Task statement
An exact transcription of the data below, complete and unaltered, is the expected answer.

Extracted data entries:
____________

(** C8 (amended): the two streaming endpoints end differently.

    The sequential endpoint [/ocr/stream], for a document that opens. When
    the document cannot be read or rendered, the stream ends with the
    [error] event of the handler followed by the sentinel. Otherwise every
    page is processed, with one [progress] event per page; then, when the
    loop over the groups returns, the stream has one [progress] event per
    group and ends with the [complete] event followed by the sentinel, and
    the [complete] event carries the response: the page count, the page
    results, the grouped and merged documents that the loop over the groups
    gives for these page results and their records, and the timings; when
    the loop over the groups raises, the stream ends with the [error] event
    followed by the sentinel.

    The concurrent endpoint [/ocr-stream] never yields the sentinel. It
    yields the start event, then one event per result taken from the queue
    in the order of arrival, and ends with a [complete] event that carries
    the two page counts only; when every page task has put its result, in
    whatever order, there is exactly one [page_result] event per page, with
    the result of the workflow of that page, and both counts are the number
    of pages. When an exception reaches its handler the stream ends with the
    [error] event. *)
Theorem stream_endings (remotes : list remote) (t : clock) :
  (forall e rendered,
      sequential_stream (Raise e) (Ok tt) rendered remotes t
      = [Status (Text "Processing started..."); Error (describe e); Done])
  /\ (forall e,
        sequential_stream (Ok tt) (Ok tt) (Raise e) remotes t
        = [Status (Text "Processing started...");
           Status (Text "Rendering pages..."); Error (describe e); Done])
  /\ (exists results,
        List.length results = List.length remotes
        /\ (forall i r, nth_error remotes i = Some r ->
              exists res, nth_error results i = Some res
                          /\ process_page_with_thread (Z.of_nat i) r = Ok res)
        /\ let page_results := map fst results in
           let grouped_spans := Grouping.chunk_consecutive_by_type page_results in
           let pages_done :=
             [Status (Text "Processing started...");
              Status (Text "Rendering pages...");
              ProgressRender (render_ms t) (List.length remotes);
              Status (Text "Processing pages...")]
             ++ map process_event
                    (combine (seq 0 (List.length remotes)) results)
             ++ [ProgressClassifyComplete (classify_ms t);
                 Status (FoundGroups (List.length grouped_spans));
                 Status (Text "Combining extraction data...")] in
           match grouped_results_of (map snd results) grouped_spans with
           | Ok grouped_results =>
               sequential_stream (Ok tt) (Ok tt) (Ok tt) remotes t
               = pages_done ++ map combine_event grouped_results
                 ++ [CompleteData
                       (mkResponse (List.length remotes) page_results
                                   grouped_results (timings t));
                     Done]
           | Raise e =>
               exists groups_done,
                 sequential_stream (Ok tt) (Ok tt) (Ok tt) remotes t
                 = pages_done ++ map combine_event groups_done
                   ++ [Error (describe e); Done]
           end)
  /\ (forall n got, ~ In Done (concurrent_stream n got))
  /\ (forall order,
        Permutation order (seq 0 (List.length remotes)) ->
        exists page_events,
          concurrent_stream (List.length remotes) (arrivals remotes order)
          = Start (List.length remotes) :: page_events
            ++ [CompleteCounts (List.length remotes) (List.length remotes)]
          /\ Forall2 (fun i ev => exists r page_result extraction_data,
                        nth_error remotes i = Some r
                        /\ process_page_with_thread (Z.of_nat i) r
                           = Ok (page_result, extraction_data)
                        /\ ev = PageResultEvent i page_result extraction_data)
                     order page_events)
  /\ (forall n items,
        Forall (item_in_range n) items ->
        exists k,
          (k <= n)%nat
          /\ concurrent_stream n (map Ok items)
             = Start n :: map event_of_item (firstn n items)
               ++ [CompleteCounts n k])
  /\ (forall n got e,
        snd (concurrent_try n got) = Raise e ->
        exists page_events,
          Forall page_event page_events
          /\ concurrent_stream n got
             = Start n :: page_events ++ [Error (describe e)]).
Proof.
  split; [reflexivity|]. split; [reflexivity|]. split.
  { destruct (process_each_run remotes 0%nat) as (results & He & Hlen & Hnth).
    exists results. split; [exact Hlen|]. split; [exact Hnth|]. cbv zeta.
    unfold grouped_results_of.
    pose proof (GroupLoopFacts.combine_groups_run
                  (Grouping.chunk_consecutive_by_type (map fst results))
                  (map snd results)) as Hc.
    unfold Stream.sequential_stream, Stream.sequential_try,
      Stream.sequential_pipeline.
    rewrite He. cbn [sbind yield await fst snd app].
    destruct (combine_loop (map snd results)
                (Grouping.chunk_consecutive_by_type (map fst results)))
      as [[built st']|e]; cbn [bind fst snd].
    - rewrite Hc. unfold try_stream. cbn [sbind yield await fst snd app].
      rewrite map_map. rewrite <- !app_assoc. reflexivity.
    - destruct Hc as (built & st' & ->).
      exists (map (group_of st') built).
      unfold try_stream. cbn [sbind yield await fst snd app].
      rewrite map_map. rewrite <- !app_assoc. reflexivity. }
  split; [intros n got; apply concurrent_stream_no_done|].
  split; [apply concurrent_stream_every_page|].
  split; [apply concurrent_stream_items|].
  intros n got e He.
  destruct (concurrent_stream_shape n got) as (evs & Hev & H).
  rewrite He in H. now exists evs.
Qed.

____________

Result for this task
(** C8 (amended): the two streaming endpoints end differently.

    The sequential endpoint [/ocr/stream], for a document that opens. When
    the document cannot be read or rendered, the stream ends with the
    [error] event of the handler followed by the sentinel. Otherwise every
    page is processed, with one [progress] event per page; then, when the
    loop over the groups returns, the stream has one [progress] event per
    group and ends with the [complete] event followed by the sentinel, and
    the [complete] event carries the response: the page count, the page
    results, the grouped and merged documents that the loop over the groups
    gives for these page results and their records, and the timings; when
    the loop over the groups raises, the stream ends with the [error] event
    followed by the sentinel.

    The concurrent endpoint [/ocr-stream] never yields the sentinel. It
    yields the start event, then one event per result taken from the queue
    in the order of arrival, and ends with a [complete] event that carries
    the two page counts only; when every page task has put its result, in
    whatever order, there is exactly one [page_result] event per page, with
    the result of the workflow of that page, and both counts are the number
    of pages. When an exception reaches its handler the stream ends with the
    [error] event. *)
Theorem stream_endings (remotes : list remote) (t : clock) :
  (forall e rendered,
      sequential_stream (Raise e) (Ok tt) rendered remotes t
      = [Status (Text "Processing started..."); Error (describe e); Done])
  /\ (forall e,
        sequential_stream (Ok tt) (Ok tt) (Raise e) remotes t
        = [Status (Text "Processing started...");
           Status (Text "Rendering pages..."); Error (describe e); Done])
  /\ (exists results,
        List.length results = List.length remotes
        /\ (forall i r, nth_error remotes i = Some r ->
              exists res, nth_error results i = Some res
                          /\ process_page_with_thread (Z.of_nat i) r = Ok res)
        /\ let page_results := map fst results in
           let grouped_spans := Grouping.chunk_consecutive_by_type page_results in
           let pages_done :=
             [Status (Text "Processing started...");
              Status (Text "Rendering pages...");
              ProgressRender (render_ms t) (List.length remotes);
              Status (Text "Processing pages...")]
             ++ map process_event
                    (combine (seq 0 (List.length remotes)) results)
             ++ [ProgressClassifyComplete (classify_ms t);
                 Status (FoundGroups (List.length grouped_spans));
                 Status (Text "Combining extraction data...")] in
           match grouped_results_of (map snd results) grouped_spans with
           | Ok grouped_results =>
               sequential_stream (Ok tt) (Ok tt) (Ok tt) remotes t
               = pages_done ++ map combine_event grouped_results
                 ++ [CompleteData
                       (mkResponse (List.length remotes) page_results
                                   grouped_results (timings t));
                     Done]
           | Raise e =>
               exists groups_done,
                 sequential_stream (Ok tt) (Ok tt) (Ok tt) remotes t
                 = pages_done ++ map combine_event groups_done
                   ++ [Error (describe e); Done]
           end)
  /\ (forall n got, ~ In Done (concurrent_stream n got))
  /\ (forall order,
        Permutation order (seq 0 (List.length remotes)) ->
        exists page_events,
          concurrent_stream (List.length remotes) (arrivals remotes order)
          = Start (List.length remotes) :: page_events
            ++ [CompleteCounts (List.length remotes) (List.length remotes)]
          /\ Forall2 (fun i ev => exists r page_result extraction_data,
                        nth_error remotes i = Some r
                        /\ process_page_with_thread (Z.of_nat i) r
                           = Ok (page_result, extraction_data)
                        /\ ev = PageResultEvent i page_result extraction_data)
                     order page_events)
  /\ (forall n items,
        Forall (item_in_range n) items ->
        exists k,
          (k <= n)%nat
          /\ concurrent_stream n (map Ok items)
             = Start n :: map event_of_item (firstn n items)
               ++ [CompleteCounts n k])
  /\ (forall n got e,
        snd (concurrent_try n got) = Raise e ->
        exists page_events,
          Forall page_event page_events
          /\ concurrent_stream n got
             = Start n :: page_events ++ [Error (describe e)]).
Proof.
  split; [reflexivity|]. split; [reflexivity|]. split.
  { destruct (process_each_run remotes 0%nat) as (results & He & Hlen & Hnth).
    exists results. split; [exact Hlen|]. split; [exact Hnth|]. cbv zeta.
    unfold grouped_results_of.
    pose proof (GroupLoopFacts.combine_groups_run
                  (Grouping.chunk_consecutive_by_type (map fst results))
                  (map snd results)) as Hc.
    unfold Stream.sequential_stream, Stream.sequential_try,
      Stream.sequential_pipeline.
    rewrite He. cbn [sbind yield await fst snd app].
    destruct (combine_loop (map snd results)
                (Grouping.chunk_consecutive_by_type (map fst results)))
      as [[built st']|e]; cbn [bind fst snd].
    - rewrite Hc. unfold try_stream. cbn [sbind yield await fst snd app].
      rewrite map_map. rewrite <- !app_assoc. reflexivity.
    - destruct Hc as (built & st' & ->).
      exists (map (group_of st') built).
      unfold try_stream. cbn [sbind yield await fst snd app].
      rewrite map_map. rewrite <- !app_assoc. reflexivity. }
  split; [intros n got; apply concurrent_stream_no_done|].
  split; [apply concurrent_stream_every_page|].
  split; [apply concurrent_stream_items|].
  intros n got e He.
  destruct (concurrent_stream_shape n got) as (evs & Hev & H).
  rewrite He in H. now exists evs.
Qed.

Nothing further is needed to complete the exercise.